Nos pasa en la Iglesia que a menudo asistimos con cierta perplejidad al fenómeno de los que se van. Nos preguntamos con sincero corazón si es nuestro mal ejemplo lo que les ha espantado. O si tal cura, tal catequista, tal obispo, aquella monja… tienen algo que ver con su partida. Nos duele que haya quien abandona la comunidad, reniega de su fe o la considera un fenómeno irrelevante.

Yo pienso que es tiempo de serenarnos y de abrir los ojos sin prejuicios a las razones que hacen que se vayan los que se van. Estamos a las puertas del Año de la Fe convocado por el Papa. Lo mismo que opino que algunos acontecimientos de este tipo no sirven para nada -si acaso para cansar más a la comunidad y gastar en fotocopias-, considero sin embargo que esta iniciativa puede marcar un antes y un después en la vida de la Iglesia.

Auscultando la salud de nuestra fe, estaremos preguntándonos por los que se van. Y nos interrogaremos sobre si esas fugas no estarán auspiciadas por la manía de mirarnos tanto al ombligo y de darle tantas vueltas a nuestras costumbres y tradiciones, en lugar de hablar y proponer a Jesucristo. Si nos comportamos como una ONG más, no aportamos nada. Si nos mueve sólo el altruismo, no somos originales en absoluto. Si nos instalamos en el séptimo cielo del ¡alabaré, alabaré! permanente y la lucha de casullas, resultamos cansinos. Si nos calamos la gorra del Ché para resultar modernos, aparecemos ridículos.

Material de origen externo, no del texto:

(* ===== verification/_CoqProject ===== *)
-Q . S2P
Prelude.v
Bytes.v
Prog.v
Status.v
Hash.v
Library.v
Epoch.v
Garbage.v
Reclaim.v
Collector.v
Metrics.v
Memory.v
Descriptor.v
MwCAS.v
Entries.v
Target.v
Pool.v
DList.v
Chain.v
CasList.v
CasListSpec.v
DListSpec.v
DListCheck.v
BzNode.v
BzBytes.v
BzNodeSpec.v
BzSmo.v
BzTree.v
BzLeaf.v
BzSupply.v
BzPlace.v
BzMap.v
BzHeight.v
BzOrder.v
BzBuild.v
BzParent.v
BzWay.v
BzSteps.v
BzModify.v
BzChild.v
BzRoot.v
BzDue.v
BzUse.v
BzScenarios.v
Environment.v
Allocator.v
AllocSpec.v
AllocClient.v
Shared.v
Helping.v
Concurrent.v
Scenarios.v
Recovery.v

Creo que hay muchos que se van porque sinceramente están mejor fuera que dentro. Si no les aportamos nada, si no somos camino sino atajo, si no somos compañeros sino jueces, si no somos profetas sino protagonistas… mejor están fuera. Si no es Jesucristo nuestra oferta, sino vaya usted a saber qué mezcolanza de ritos y batallitas varias, mejor fuera que dentro.

Siempre habrá quien se vaya. Eso no podemos impedirlo. Pero podemos trabajar juntos para que nadie lo haga con el corazón triste porque entre nosotros no ha encontrado hombres y mujeres de fe, porque oyeron hablar de un tesoro y les sentaron a la mesa para ofrecerles unas raspas, recuerdos de lo que un día fue un banquete.